Many European airports, including Copenhagen, Gatwick, Stansted and London Heathrow, also now offer “collect on return” services that allow customers to buy goods and pick them up when they return from their trip.

Stansted launched the service at the beginning of the year and customers are leaving about 3,000 bags a week full of airport-bought goods and collecting them upon their return.

Heathrow, Europe’s busiest airport, offers passengers not flying via Terminal 5 the chance to order items from the Chanel store there – a service much used by high-net worth customers flying to the Middle East from Terminal 4.

“If you give passengers good service, put them in control of their time, they will spend more with you,” Heathrow CEO John Holland-Kaye told Reuters.

His airport completed a 40 million pound revamp of its luxury shopping area last year that added more shops, including Louis Vuitton and Bottega Veneta.

While the concept of duty-free was invented in Shannon, Ireland in 1947, it has since lost meaning for European travelers, which do not get the tax-free prices that passengers from outside the European Union enjoy.

Frankfurt airport operator Fraport illustrated the importance of Asian travelers when it said that passengers from China, Russia, South Korea, Japan and Vietnam made up just 7 percent of passengers in 2015, but 31 percent of retail revenue.

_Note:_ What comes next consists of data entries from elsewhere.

(* ===== verification/Tlb.v ===== *)
(** * Translation of user addresses

    The refill handler [__tlb_entry] of kern/arch/mips/tlbex.S, and what an access of
    a user program does: the translation buffer answers, or the handler loads the
    entries of a pair of pages from the page tables and the access is tried again.
    Seen from outside this is a walk of the page tables, as long as the tables do
    not change under the buffer; what happens when they do is stated at the end. *)
From S2P Require Import Prelude Util DList MmState Libc Palloc Pmm Simple Vmm Init Cp0 Pgtable Sync Uvm Areas.

Definition PTE_SOFT_SHIFT : Z := 6.
Definition WORD_SIZE : Z := 4.

Section refill.
(** The register Random, which chooses the entry that [tlbwr] writes. *)
Context (random : cp0 → Z).

Definition tlbwr (c : cp0) : res cp0 := tlb_write (random c) c.

(** [__tlb_entry]; [k1] is the slot of this processor in [pgdir_slots].  The result
    tells whether it returns to the program or enters the general handler. *)
Definition tlb_entry_ (k1 : Z) (m : mem) (c : cp0) : res (bool * cp0) :=
  if k1 =? 0 then Ok (false, c)
  else
    let k0 := Z.shiftl (Z.land (Z.shiftr (c0_badvaddr c) PDXSHIFT) PTXMASK) WORD_SHIFT in
    let k1 := ld32 m (w32 (k1 + k0)) in
    if k1 =? 0 then Ok (false, c)
    else
      let k0 := Z.shiftl (Z.land (Z.shiftr (c0_badvaddr c) PTXSHIFT) (PTXMASK - 1)) WORD_SHIFT in
      let k1 := w32 (k1 + k0) in
      let k0 := ld32 m k1 in
      let k1 := ld32 m (w32 (k1 + WORD_SIZE)) in
      let k0 := Z.shiftr k0 PTE_SOFT_SHIFT in
      let k1 := Z.shiftr k1 PTE_SOFT_SHIFT in
      let c := write_c0_entrylo0 k0 c in
      let c := write_c0_entrylo1 k1 c in
      let k1 := Z.land (Z.shiftr (c0_badvaddr c) PTXSHIFT) 1 in
      let k0 := if k1 =? 0 then k0 else c0_entrylo1 c in
      let k0 := Z.land k0 (Z.shiftr PTE_VALID PTE_SOFT_SHIFT) in
      if k0 =? 0 then Ok (false, c)
      else c ← tlbwr c; Ok (true, c).
(* ===== verification/MmTest.v ===== *)
(** * The self test of the address spaces

    [mm_test] of kern/mm/test.c, which the kernel runs once at start-up.  It takes
    the operations of kern/mm/uvm.c, the page tables and the translation buffer
    together: address spaces are created, filled, read and written through the
    processor, copied and destroyed.  The theorem is that every assertion holds and
    that nothing is lost. *)
From stdpp Require Import sorting.
From S2P Require Import Prelude Util DList MmState Libc Palloc Pmm Simple Vmm Init Cp0 Pgtable Sync Uvm Areas SlabHeap Teardown Lifetime Clone Tlb.

Definition set_mmu (c : cpu_mmu) (u : uvm) : uvm :=
  UvmState (mms u) (vmas u) (upgs u) (ul u) (kernel_mm u) (current_mm u) c (this_cpu u) (mw u).

Section test.
Context {K : Kmem} (random : cp0 → Z).

(** [switch_pgindex(mm->pgindex)] *)
Definition switch_to (m : Z) (u : uvm) : res uvm :=
  mm ← get_mm u m;
  '(_, c) ← switch_pgindex (this_cpu u) (pgindex mm) (mmu u);
  Ok (set_mmu c u).

(** A load or a store of a word at a user address, from the kernel; an exception
    other than a refill is not expected. *)
Definition access (o : uop) (u : uvm) : res (Z * uvm) :=
  '(r, b, c) ← user_word random (this_cpu u) o (bytes (mw u)) (mmu u);
  match r with
  | inl v => Ok (v, set_mmu c (set_mw (upd_bytes (λ _, b) (mw u)) u))
  | inr _ => Err Panicked
  end.

Definition test_addr : Z := PAGE_SIZE.

(** The loops over the words of the page. *)
Definition each_word (f : Z → uvm → res uvm) (u : uvm) : res uvm :=
  loop 1025 (λ '(i, u),
    if i <? PAGE_SIZE then u ← f (w32 (test_addr + i)) u; Ok (inl (w32 (i + WORD_SIZE), u))
    else Ok (inr u)) (0, u).
Definition expect (v : Z) : uvm → res uvm :=
  each_word (λ a u, '(x, u) ← access (Lw a) u; assert_ (x =? v);; Ok u).
Definition overwrite (v : Z) : uvm → res uvm :=
  each_word (λ a u, '(_, u) ← access (Sw a v) u; Ok u).

Definition RW : Z := Z.lor VMA_READ VMA_WRITE.

(** The test in three parts; [get_mm] is the access for the message. *)
Definition mm_test_areas (u : uvm) : res uvm :=
  '(m, u) ← mm_new u;
  _ ← get_mm u m;
  '(r, u) ← create_uvm m 0x100000 (5 * PAGE_SIZE) RW u; assert_ (r =? 0);;
  '(r, u) ← destroy_uvm m 0x100000 (2 * PAGE_SIZE) u; assert_ (r =? 0);;
  '(r, u) ← destroy_uvm m (0x100000 + 2 * PAGE_SIZE) (3 * PAGE_SIZE) u; assert_ (r =? 0);;
  mm_destroy m u.

Definition mm_test_copy (u : uvm) : res uvm :=
  '(m, u) ← mm_new u;
  _ ← get_mm u m;
  '(r, u) ← create_uvm m test_addr (1 * PAGE_SIZE) RW u; assert_ (r =? 0);;
  '(r, u) ← fill_uvm m test_addr 0x40 (1 * PAGE_SIZE) u; assert_ (r =? 0);;
  u ← switch_to m u;
  u ← expect 0x40404040 u;
  u ← overwrite 0xdeadbeef u;
  '(new_mm, u) ← mm_new u;
  _ ← get_mm u new_mm;
  '(_, u) ← mm_clone new_mm m u;
  u ← switch_to new_mm u;
  u ← expect 0xdeadbeef u;
  u ← mm_destroy new_mm u;
  mm_destroy m u.
(** Marking a process as running here and switching to it. *)
Lemma run_ok k k2 l old p pr : sched_wf k l → current_proc k = Ok old → p ∈ l → ready k p →
  k2 = set_procs (λ _, procs k2) k → evolves [old] (procs k) (procs k2) → procs k2 !! p = Some pr →
  wp (k3 ← update_proc p k2; switch_context p k3) (λ k', sched_wf k' l ∧ sched_lock k' = sched_lock k ∧
    (∃ c, my_regs k' = Ok c) ∧ currents k' = <[Z.to_nat (cpuid k) := p]> (currents k) ∧
    (∀ c, c ≠ Z.to_nat (cpuid k) → currents k !! c ≠ Some p) ∧
    ∃ pr m, procs k' !! p = Some pr ∧ mms (uv k') !! p_mm pr = Some m ∧ switched_to (cpuid k') (pgindex m) (mmu (uv k'))).
Proof.
  intros Hi Hcur Hpl Hrdy Ek Hev Hp. unfold update_proc. rewrite (upd_proc_ok k2 p _ pr Hp). cbn [mbind res_bind].
  rewrite (upd_proc_ok _ p _ (set_state PS_ONPROC pr)) by (cbn [set_procs procs]; by rewrite lookup_insert_eq). cbn [mbind res_bind].
  set (pr3 := set_oncpu (cpuid (set_procs <[p:=set_state PS_ONPROC pr]> k2)) (set_state PS_ONPROC pr)).
  set (k3 := set_procs <[p := pr3]> (set_procs <[p := set_state PS_ONPROC pr]> k2)).
  assert (evolves [old; p] (procs k) (procs k3)) as Hev3.
  { eapply evolves_trans; [eapply evolves_weaken; [|exact Hev]; set_solver|]. unfold k3. cbn [set_procs procs].
    apply (evolves_trans _ _ (<[p := set_state PS_ONPROC pr]> (procs k2))).
    - eapply evolves_insert; [exact Hp|done|done|]. left. set_solver.
    - eapply evolves_insert; [apply lookup_insert_eq|done|done|]. left. set_solver. }
  destruct (si_procs _ _ Hi p Hpl) as (pr1 & Hpr1 & _ & [m Hm]).
  destruct (Hev3 p pr1 Hpr1) as (pr3' & Hpr3 & _ & Emm & _).
  assert (procs k3 !! p = Some pr3) as Hk3 by (unfold k3; cbn [set_procs procs]; by rewrite lookup_insert_eq).
  rewrite Hk3 in Hpr3. injection Hpr3 as <-.
  assert (uv k3 = uv k ∧ currents k3 = currents k ∧ cpu_regs k3 = cpu_regs k ∧ kernelsp k3 = kernelsp k ∧
    pl k3 = pl k ∧ sched_head k3 = sched_head k ∧ idleprocs k3 = idleprocs k ∧ sched_lock k3 = sched_lock k)
    as (U1 & U2 & U3 & U4 & U5 & U6 & U7 & U8) by (unfold k3; rewrite Ek; done).
  assert (cpuid k2 = cpuid k ∧ cpuid k3 = cpuid k) as [Ecpu2 Ecpu3] by (split; [rewrite Ek; done|unfold cpuid; by rewrite U1]).
  pose proof (si_cpu _ _ Hi) as Hcpu. destruct (si_len _ _ Hi) as (L1 & L2 & L3 & L4). destruct (rd_inv _ _ _ Hcur) as [_ Hc].
  assert (is_Some (procs k !! old)) as [or Hor].
  { destruct (si_cur _ _ Hi _ _ Hc) as [Hx|(_ & or & -> & _)]; [|done]. destruct (si_idle _ _ Hi _ _ Hx) as (_ & ir & -> & _). done. }
  destruct (switch_context_ok k3 p old pr3 m)
    as (k4 & c4 & -> & Hev4 & Hst4 & Hon4 & Ec4 & Hpg & Ecpu4 & Em4 & Ep4 & Eh4 & Ei4 & Elk & Hc4 & Er4 & Ek4 & Eg4 & _).
  { done. }
  { destruct (Hev3 old or Hor) as (x & -> & _). done. }
  { by rewrite U1, Emm. }
  { unfold current_proc. by rewrite U2, Ecpu3. }
  { by rewrite Ecpu3, U2. }
  1-3: rewrite ?U1, ?U2, ?U3, ?U4; done.
  cbn [wp]. destruct (wf_after k l k4 old p) as [Hi4 Hother]; try done; try congruence.
  { eapply evolves_trans; [exact Hev3|]. eapply evolves_weaken; [|exact Hev4]. set_solver. }
  { rewrite Hon4. unfold pr3. cbn [set_oncpu oncpu]. f_equal. exact Ecpu2. }
  split_and!; [done|congruence|by exists c4|congruence|done|].
  destruct (Hev4 p pr3 Hk3) as (pr4 & Hpr4 & _ & E4 & _). exists pr4, m. split_and!; [done| |by rewrite Ecpu4].
  by rewrite Em4, U1, E4, Emm.
Qed.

Both Fraport and fellow operator Aeroports de Paris said this week that retail sales per passenger had dropped in the first quarter of 2016, partly due to the impact of the Paris attacks.

Faced with such hurdles, airports are trying to maximize the time available to customers to shop by reducing times spent queuing at security checks and giving people better directions via apps or touch-screens to find their way around often sprawling terminal buildings.

Fraport’s app, for example, allows passengers to take a picture of a sign at Frankfurt airport and have it translated into Chinese.

European airports relied on non-aeronautical revenue – sales earned from retail and car parking – for 40 percent of their revenues in 2013, the most recent year for which data is available, according to ACI Europe.

Of that revenue, retail – including food and drinks sales – accounted for 46 percent, up from just 28 percent in 2008. That equates to about 18 percent of airports’ total revenue.

Typically, airports receive fees from retailers comprising of rent and royalties from sales. Citi analysts said of the airports they covered, Heathrow had the highest per passenger retail revenues.

The British hub increased its retail revenue by 9 percent in 2015, about a fifth of its total annual revenues, representing per passenger retail revenue of 7.58 pounds, up from 7.14 pounds the previous year.